◆ YOUR TASK ◆
In the entries below, find the string "isEmail" and return each line holding it.

(Stored data entries)

^^^^^^^^

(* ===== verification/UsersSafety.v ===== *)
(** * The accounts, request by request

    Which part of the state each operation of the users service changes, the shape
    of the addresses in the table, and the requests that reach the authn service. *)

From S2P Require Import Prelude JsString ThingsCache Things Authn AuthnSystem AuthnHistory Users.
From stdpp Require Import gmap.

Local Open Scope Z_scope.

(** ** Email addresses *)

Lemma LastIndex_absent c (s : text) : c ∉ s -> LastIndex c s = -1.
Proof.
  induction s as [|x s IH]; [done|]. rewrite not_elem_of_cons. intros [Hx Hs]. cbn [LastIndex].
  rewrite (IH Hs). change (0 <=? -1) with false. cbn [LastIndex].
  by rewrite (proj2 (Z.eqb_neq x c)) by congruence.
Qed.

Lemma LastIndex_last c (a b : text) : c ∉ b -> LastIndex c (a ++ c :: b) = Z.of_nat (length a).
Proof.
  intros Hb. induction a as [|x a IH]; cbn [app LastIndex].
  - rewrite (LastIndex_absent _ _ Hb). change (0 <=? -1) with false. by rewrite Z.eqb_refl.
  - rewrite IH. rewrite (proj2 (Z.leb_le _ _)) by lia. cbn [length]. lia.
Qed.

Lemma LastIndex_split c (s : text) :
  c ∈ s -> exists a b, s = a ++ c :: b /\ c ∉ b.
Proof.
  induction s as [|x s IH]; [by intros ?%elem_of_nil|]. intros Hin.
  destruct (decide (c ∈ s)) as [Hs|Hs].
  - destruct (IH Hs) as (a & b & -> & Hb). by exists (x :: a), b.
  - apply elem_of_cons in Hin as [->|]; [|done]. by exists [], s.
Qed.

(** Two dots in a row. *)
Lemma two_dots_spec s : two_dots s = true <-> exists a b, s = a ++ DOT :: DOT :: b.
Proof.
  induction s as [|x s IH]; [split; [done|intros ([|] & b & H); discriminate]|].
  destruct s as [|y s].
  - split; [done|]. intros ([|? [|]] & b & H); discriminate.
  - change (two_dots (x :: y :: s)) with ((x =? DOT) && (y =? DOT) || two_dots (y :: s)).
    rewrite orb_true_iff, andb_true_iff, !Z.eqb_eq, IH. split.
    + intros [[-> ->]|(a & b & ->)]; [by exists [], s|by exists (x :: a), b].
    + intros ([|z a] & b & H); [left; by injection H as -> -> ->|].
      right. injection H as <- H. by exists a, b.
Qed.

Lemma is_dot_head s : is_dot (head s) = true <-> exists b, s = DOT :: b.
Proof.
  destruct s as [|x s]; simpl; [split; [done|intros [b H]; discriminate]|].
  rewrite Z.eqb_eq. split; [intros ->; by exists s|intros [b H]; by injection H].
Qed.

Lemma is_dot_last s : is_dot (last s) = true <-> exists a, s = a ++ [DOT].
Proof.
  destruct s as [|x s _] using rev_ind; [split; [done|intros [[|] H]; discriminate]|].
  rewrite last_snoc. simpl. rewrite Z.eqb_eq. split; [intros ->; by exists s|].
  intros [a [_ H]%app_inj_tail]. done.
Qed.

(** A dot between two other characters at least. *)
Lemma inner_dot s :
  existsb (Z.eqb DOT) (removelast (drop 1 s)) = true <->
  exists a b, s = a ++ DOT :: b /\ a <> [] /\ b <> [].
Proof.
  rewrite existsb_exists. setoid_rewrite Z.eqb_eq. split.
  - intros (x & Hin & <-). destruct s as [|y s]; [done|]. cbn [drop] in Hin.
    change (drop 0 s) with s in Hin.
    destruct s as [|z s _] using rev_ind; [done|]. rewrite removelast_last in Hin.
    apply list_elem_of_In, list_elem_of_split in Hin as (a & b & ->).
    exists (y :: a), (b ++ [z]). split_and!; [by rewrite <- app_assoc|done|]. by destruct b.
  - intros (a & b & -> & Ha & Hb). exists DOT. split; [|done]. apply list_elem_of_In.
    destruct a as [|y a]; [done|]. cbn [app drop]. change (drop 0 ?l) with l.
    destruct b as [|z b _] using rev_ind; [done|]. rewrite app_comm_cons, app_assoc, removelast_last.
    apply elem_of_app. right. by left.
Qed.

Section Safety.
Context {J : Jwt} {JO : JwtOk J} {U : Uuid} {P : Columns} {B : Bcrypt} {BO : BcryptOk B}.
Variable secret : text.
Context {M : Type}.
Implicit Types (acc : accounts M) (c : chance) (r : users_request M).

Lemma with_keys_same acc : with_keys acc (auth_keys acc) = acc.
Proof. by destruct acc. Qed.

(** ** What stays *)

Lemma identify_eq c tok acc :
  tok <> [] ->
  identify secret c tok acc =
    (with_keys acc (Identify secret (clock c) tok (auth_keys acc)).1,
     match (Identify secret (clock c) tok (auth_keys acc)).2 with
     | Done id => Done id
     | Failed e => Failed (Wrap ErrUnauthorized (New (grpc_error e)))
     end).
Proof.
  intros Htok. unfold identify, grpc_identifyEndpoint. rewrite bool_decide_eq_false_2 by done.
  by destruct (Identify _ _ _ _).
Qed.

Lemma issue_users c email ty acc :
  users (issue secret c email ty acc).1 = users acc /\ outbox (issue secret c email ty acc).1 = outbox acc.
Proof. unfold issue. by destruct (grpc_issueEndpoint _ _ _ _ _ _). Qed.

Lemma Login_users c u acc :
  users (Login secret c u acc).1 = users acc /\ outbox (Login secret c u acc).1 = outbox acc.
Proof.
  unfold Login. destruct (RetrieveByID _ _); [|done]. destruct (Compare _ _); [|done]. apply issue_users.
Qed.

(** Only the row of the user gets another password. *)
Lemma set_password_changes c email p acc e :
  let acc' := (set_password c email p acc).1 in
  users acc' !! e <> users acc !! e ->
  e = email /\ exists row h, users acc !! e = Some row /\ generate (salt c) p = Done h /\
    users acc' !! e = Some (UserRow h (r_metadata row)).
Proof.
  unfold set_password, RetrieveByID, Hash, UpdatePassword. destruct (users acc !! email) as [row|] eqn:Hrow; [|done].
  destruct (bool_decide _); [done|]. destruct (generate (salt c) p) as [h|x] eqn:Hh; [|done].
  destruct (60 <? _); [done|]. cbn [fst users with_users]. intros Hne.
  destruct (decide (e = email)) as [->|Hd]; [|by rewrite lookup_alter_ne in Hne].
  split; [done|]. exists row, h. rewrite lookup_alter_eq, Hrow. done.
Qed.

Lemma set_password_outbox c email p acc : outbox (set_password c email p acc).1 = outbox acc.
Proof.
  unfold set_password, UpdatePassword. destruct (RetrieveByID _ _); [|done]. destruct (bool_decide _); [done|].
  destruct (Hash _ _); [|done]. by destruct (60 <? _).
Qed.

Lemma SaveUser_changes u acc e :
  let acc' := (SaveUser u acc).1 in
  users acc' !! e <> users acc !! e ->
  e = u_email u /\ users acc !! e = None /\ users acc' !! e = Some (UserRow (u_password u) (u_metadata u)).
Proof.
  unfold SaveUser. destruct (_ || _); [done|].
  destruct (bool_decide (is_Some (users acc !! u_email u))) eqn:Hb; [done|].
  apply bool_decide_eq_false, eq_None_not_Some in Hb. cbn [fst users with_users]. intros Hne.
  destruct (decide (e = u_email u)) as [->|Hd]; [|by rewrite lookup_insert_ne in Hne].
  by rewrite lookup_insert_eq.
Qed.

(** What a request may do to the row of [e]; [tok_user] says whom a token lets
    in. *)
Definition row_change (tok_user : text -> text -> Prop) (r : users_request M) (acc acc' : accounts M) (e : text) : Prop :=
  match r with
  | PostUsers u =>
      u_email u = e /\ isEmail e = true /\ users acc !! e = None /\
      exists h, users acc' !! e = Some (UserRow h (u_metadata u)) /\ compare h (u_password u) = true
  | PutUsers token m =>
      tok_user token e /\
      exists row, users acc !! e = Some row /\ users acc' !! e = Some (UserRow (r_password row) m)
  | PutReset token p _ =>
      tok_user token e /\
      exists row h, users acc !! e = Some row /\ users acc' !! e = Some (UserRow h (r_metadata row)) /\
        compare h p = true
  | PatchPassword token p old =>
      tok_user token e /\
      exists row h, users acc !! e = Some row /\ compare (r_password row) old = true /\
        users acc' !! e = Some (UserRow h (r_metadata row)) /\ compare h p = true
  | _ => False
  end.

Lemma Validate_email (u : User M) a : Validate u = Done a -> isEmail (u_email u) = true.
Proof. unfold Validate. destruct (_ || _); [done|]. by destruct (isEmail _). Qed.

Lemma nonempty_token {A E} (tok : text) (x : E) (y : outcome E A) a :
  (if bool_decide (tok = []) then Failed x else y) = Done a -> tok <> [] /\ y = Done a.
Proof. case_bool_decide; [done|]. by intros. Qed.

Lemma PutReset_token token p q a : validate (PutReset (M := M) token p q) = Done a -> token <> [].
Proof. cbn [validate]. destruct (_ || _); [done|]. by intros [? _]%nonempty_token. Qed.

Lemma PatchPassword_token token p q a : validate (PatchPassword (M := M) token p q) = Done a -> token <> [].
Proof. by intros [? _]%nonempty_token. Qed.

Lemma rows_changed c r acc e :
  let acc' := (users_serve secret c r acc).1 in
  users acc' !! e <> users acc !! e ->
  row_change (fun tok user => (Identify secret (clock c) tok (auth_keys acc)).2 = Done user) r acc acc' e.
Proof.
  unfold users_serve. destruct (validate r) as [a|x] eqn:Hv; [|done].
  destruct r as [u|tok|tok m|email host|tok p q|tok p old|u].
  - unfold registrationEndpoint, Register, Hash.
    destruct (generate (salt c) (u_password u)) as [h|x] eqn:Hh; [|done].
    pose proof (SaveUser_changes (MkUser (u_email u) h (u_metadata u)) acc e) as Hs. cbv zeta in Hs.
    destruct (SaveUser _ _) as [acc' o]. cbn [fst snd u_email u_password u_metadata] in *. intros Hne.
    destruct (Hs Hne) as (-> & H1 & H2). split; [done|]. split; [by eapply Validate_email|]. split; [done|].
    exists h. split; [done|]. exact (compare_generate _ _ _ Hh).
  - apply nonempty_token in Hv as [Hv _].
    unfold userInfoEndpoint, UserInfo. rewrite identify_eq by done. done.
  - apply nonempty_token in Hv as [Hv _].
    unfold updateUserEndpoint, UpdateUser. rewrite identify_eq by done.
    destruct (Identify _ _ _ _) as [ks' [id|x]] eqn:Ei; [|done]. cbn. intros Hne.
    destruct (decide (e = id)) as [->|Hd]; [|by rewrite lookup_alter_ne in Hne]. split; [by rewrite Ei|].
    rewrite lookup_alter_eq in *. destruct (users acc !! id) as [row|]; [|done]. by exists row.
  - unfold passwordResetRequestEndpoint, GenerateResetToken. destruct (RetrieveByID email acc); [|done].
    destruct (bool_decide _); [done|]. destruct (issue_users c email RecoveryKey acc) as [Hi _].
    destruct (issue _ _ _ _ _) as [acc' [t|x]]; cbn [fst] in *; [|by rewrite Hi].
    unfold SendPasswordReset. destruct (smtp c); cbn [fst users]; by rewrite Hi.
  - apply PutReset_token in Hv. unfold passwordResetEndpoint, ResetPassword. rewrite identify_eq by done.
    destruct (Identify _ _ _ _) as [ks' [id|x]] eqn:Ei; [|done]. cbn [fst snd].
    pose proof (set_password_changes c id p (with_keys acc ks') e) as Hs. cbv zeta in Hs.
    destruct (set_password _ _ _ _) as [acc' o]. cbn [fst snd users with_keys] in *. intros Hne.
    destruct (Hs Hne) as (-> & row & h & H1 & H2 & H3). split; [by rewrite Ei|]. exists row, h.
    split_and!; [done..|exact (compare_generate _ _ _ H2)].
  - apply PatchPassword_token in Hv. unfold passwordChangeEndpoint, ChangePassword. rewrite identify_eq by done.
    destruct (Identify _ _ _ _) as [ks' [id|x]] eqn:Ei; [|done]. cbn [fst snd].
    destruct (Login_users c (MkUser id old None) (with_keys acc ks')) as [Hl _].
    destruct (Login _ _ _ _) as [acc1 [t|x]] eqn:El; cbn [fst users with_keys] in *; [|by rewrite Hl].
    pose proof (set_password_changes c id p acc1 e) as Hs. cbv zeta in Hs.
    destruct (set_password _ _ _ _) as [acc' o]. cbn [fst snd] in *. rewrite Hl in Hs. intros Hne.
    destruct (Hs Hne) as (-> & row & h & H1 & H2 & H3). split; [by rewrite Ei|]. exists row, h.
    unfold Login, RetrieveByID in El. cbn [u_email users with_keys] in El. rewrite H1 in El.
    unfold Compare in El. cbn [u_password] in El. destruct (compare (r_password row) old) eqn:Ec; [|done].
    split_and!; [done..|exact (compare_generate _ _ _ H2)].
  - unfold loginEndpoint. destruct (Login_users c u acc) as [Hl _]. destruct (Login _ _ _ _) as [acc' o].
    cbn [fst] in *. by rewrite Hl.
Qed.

^^^^^^^^

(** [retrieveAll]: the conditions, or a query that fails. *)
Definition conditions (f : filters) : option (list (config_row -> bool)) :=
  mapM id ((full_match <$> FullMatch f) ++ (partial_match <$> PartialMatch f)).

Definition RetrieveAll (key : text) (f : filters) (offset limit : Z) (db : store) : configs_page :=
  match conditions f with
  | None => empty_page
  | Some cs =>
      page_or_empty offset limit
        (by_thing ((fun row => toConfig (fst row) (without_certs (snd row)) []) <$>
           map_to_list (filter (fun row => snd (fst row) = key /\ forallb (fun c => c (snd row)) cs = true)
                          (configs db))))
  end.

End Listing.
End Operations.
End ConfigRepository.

^^^^^^^^

◆ RESULT ◆
      u_email u = e /\ isEmail e = true /\ users acc !! e = None /\
Lemma Validate_email (u : User M) a : Validate u = Done a -> isEmail (u_email u) = true.
Proof. unfold Validate. destruct (_ || _); [done|]. by destruct (isEmail _). Qed.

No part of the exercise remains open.